▶ Recorded information:
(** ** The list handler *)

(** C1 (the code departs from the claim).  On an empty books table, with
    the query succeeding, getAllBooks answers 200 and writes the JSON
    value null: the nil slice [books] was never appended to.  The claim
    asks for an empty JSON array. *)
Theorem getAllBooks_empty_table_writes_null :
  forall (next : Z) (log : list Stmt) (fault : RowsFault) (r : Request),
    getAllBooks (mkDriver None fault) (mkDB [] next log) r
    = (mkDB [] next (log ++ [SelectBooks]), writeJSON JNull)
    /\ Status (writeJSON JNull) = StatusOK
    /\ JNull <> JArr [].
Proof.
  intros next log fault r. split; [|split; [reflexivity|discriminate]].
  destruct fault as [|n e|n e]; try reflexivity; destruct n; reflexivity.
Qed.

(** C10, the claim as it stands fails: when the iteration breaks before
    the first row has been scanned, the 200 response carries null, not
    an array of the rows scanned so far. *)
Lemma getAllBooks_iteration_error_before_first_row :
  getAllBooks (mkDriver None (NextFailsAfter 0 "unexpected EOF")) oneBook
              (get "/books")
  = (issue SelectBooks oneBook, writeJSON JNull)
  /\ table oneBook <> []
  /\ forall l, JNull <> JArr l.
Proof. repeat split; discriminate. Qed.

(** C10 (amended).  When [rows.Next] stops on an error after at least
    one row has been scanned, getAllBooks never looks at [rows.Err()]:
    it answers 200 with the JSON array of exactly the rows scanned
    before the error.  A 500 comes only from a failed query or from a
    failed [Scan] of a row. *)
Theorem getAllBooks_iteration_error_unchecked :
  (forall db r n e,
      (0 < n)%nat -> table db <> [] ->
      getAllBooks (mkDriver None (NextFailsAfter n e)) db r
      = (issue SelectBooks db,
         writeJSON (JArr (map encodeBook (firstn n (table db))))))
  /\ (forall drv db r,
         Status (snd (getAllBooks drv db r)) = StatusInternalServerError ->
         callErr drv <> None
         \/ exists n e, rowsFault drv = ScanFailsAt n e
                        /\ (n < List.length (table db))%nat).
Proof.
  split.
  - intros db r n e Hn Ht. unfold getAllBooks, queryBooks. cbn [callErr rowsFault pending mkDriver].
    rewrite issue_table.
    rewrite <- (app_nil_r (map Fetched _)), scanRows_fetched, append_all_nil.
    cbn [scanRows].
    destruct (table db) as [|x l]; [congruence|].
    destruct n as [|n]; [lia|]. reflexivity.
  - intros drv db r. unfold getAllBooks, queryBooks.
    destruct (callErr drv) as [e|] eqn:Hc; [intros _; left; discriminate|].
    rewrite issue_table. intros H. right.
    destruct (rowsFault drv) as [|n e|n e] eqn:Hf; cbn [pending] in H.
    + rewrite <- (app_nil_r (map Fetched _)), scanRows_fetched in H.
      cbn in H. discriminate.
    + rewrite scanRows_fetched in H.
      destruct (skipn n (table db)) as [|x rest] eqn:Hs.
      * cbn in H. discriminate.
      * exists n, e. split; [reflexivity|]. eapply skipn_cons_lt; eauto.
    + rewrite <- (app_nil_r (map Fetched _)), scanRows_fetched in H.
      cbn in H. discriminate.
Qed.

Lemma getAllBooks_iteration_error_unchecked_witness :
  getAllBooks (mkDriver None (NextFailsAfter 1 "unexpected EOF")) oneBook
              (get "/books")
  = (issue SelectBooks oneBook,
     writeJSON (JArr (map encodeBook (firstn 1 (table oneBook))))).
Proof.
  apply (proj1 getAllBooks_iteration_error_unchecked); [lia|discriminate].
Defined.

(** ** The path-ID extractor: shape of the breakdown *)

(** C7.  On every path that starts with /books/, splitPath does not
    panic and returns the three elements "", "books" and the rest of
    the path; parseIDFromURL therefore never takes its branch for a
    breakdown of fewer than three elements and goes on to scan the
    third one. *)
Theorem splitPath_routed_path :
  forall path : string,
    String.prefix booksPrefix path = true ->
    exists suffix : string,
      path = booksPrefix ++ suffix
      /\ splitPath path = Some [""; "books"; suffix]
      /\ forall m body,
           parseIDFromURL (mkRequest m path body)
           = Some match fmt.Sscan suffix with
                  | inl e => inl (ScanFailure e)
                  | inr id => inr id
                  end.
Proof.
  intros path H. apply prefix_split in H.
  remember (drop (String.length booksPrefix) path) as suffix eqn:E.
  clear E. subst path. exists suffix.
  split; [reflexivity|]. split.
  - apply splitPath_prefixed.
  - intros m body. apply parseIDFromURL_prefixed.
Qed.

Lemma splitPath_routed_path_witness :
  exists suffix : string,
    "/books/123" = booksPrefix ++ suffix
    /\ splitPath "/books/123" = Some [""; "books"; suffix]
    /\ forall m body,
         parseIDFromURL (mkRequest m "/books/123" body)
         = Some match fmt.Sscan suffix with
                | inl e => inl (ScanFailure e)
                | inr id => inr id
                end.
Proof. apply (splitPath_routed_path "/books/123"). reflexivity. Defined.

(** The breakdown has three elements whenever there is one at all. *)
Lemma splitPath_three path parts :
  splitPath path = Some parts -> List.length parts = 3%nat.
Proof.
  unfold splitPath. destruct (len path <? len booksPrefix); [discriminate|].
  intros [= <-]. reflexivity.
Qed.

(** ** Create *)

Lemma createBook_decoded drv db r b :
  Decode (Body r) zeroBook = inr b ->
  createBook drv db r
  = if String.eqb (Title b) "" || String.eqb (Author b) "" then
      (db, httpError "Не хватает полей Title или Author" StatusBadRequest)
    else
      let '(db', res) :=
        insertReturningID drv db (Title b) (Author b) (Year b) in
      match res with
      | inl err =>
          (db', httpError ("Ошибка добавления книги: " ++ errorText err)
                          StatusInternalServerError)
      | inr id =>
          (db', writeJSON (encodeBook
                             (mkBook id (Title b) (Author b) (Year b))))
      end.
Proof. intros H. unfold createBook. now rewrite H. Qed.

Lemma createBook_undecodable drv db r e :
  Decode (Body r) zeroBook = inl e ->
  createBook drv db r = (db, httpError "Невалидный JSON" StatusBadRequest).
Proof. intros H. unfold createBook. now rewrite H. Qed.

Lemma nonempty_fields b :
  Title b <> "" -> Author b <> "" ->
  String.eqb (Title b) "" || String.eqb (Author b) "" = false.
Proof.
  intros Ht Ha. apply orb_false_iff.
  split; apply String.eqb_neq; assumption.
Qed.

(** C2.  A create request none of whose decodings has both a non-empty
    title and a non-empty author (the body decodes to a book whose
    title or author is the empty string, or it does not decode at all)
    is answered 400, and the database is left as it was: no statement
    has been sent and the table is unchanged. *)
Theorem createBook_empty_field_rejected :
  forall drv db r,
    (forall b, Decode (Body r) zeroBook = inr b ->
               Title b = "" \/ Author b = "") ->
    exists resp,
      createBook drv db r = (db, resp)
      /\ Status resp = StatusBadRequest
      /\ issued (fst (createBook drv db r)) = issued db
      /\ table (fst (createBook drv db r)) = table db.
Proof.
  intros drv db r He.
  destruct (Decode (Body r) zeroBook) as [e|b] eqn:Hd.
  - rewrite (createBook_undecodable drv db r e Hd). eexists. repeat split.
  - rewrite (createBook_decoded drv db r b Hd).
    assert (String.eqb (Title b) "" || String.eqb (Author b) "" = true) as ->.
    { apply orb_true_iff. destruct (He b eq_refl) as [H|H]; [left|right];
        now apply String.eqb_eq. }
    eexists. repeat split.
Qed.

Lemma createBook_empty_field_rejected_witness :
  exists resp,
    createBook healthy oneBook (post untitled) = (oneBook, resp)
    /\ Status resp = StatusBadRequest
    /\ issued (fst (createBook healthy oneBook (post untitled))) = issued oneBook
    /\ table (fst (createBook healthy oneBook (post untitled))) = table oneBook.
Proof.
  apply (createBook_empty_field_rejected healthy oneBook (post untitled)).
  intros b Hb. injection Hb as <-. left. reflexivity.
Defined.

▶ Required action:
From the records above, retype only the lines starting at the line that contains "destruct (skipn n" and ending at the line that contains "apply (proj1 getAllBooks_iteration_error_unchecked);", both included.

▶ Solution below:
      destruct (skipn n (table db)) as [|x rest] eqn:Hs.
      * cbn in H. discriminate.
      * exists n, e. split; [reflexivity|]. eapply skipn_cons_lt; eauto.
    + rewrite <- (app_nil_r (map Fetched _)), scanRows_fetched in H.
      cbn in H. discriminate.
Qed.

Lemma getAllBooks_iteration_error_unchecked_witness :
  getAllBooks (mkDriver None (NextFailsAfter 1 "unexpected EOF")) oneBook
              (get "/books")
  = (issue SelectBooks oneBook,
     writeJSON (JArr (map encodeBook (firstn 1 (table oneBook))))).
Proof.
  apply (proj1 getAllBooks_iteration_error_unchecked); [lia|discriminate].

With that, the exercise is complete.